PAP has produced a constitution and manifesto having visible substance, while its leader, Harold Qualao, who runs Qualao Consulting Ltd, visibly has the credentials of a civil and highway engineer and, around Port Vila, has a well regarded professional and business reputation.
After 10 years with the public works department Qualao moved into politics in 1987-91 as a Vanua'aku Party (VP) parliamentarian.
His erratic, reshuffle-minded prime minister, Father Walter Lini, moved him from post to post as minister for energy, telecommunications, posts, tourism, civil aviation and lastly, education.
Qualao says despite the short time he had with each portfolio, he felt he has managed to secure some advances such as privatising the telecommunications service, taking shares for the government in Vanuatu's controversial French business controlled power and water utility and getting Air Vanuatu on track as a viable national airline.
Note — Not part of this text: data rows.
(** ** Where the code and its comments part *)

(** [_publish_account] refuses a row without any balance, but the converter
    has already replaced the missing balances by zero, so such a row publishes
    a zero balance over the real one. *)
Definition balance_event (extra : list (string * pyval)) : pydict :=
  dict_of ([("type", VStr "account_pnl"); ("account_id", VStr "ACC")] ++ extra).

Definition account_states (l : list Out) : list (decimal) :=
  omap (fun o => match o with OAccountState _ _ d _ => Some d | _ => None end) l.

Lemma row_without_balance_publishes_zero :
  account_states (h_out (dispatch_all Sample.env
    [balance_event [("cash_on_hand", VStr "50000")]; balance_event []] (Sample.host [] Live)))
  = [Dec 0 0; Dec 50000 0; Dec 0 0].
Proof. vm_compute. reflexivity. Qed.
Lemma bracket_refused orders h reason :
  command_refusal KSubmit h = Some reason ->
  exists h', submit_bracket env orders h = (Ok tt, h')
    /\ tells refusal_of (who_order <$> orders) h h'.
Proof.
  intros Hr. unfold submit_bracket. rewrite get_bind.
  destruct (cfg_brackets _); simpl; [|apply deny_all_tells].
  destruct (bracket_legs _) as [[[entry stop] target]|]; [|apply deny_all_tells].
  destruct (bracket_ticks _ _ _ _) as [[]  []]; try apply deny_all_tells.
  destruct (bracket_terms _ _) as [[[[[]]]]|e] eqn:E; [rewrite Hr; apply deny_all_tells|].
  rewrite (soft_bracket_terms _ _ _ E). apply deny_all_tells.
Qed.

(** A refusal carries over to the next command of a list. *)
Lemma refusal_stable k h h' sort ws :
  tells sort ws h h' -> command_refusal k h' = command_refusal k h.
Proof. intros (evs & [? ? Hp Hc ?] & _). unfold command_refusal. by rewrite Hc, Hp. Qed.

Lemma refuse_each {A} k (f : A -> M (Host C) unit) (who : A -> Who) reason l h :
  (forall a h, command_refusal k h = Some reason ->
     exists h', f a h = (Ok tt, h') /\ tells refusal_of [who a] h h') ->
  command_refusal k h = Some reason ->
  exists h', forM_ l f h = (Ok tt, h') /\ tells refusal_of (who <$> l) h h'.
Proof.
  intros Hf. revert h. induction l as [|a l IH]; intros h Hr.
  - exists h. split; [done|]. apply tells_nil.
  - destruct (Hf a h Hr) as (h1 & E1 & T1).
    destruct (IH h1) as (h2 & E2 & T2).
    { by rewrite (refusal_stable _ _ _ _ _ T1). }
    exists h2. split; [|by apply (tells_app _ [_] _ _ h1)].
    simpl. unfold mbind at 1, M_bind at 1. by rewrite E1.
Qed.

(** A leading clock read changes nothing observable. *)
Lemma after_read (f : M (Host C) unit) sort ws h :
  (exists h', f (next_read h) = (Ok tt, h') /\ tells sort ws (next_read h) h') ->
  exists h', (_ ← timestamp_ns env; f) h = (Ok tt, h') /\ tells sort ws h h'.
Proof.
  intros (h' & E & evs & [? ? ? ? ?] & Hs). exists h'. split; [done|].
  exists evs. split; [by split|done].
Qed.

End Protocol.

Section Claims.
Context {C : Type} `{CacheOps C} `{NautilusTypes}.
Variable env : Env C.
After politics he went into his successful engineering business. Over the years since then, he's become disillusioned with Vanuatu's slow pace of growth and the attitudes of successive political leaders.
The trouble with government leaders, he says, is that they are tightly bound into Port Vila's bureaucracy and town life. He thinks they should spend far more time at, as he puts it, the "coal face", meaning being out there to stimulate growth in rural areas, where 80 percent of Vanuatu's people live.
"We have a little (party) base at Ambae and we have people expressing interest throughout the country and contacting us.
"We saw things that we did not like, so we started to talk about it last year. Most of us are Ambae people."
After 23 years of independence Vanuatu has hardly moved, he says.
"A lot of people are still living the way they were living before independence. And as far as I can see a lot of them are still living like that, and will live like that for the next decade.
"We are not taking development to the 80 percent of the population who live in rural areas, so the net result is that they are dragging everyone down.
"We have 20 percent of the population in Port Vila and Santo trying to carry the weight of 80 percent of the population."
Apart from the building of the 70-room Iririki Island resort in Port Vila Harbour, he says, the country's one and only boom, ignited when the former colonial government established Port Vila as a tax haven 30 years ago, hasn't been replicated.
"We need something like that to happen, but it is not going to happen today.
"As far as tourism goes, we need to get our people involved further down the line so that everyone is doing something to make it happen.
"If you get each one to produce US$250 a year or $500 or $1000, that would make a difference.
"If you create investment only in Port Vila and Santo, people from the rural areas will rush to Port Vila and Santo."
The core of PAP's thinking, he says, is to concentrate on outer islands development "so they stay where they are and not come here.
"It is a country of only 200,000 people and if you can't provide for that, then you really have a problem.
"Vanuatu is 80 little islands and our geography is not one that can be exploited like Fiji or Singapore.
"What we have to do is build our own people from within and not expect help from outside, because to outsiders it is not really attractive."
Qualao says government cupboards are full of unimplemented plans.
"We have a lot of good ideas but we need to follow through. All the government does is put tax up and eventually you will kill everything.
"We are not marketing what we are; we are marketing what we think we are.
"There is too much emphasis on administration and not enough at the coal face."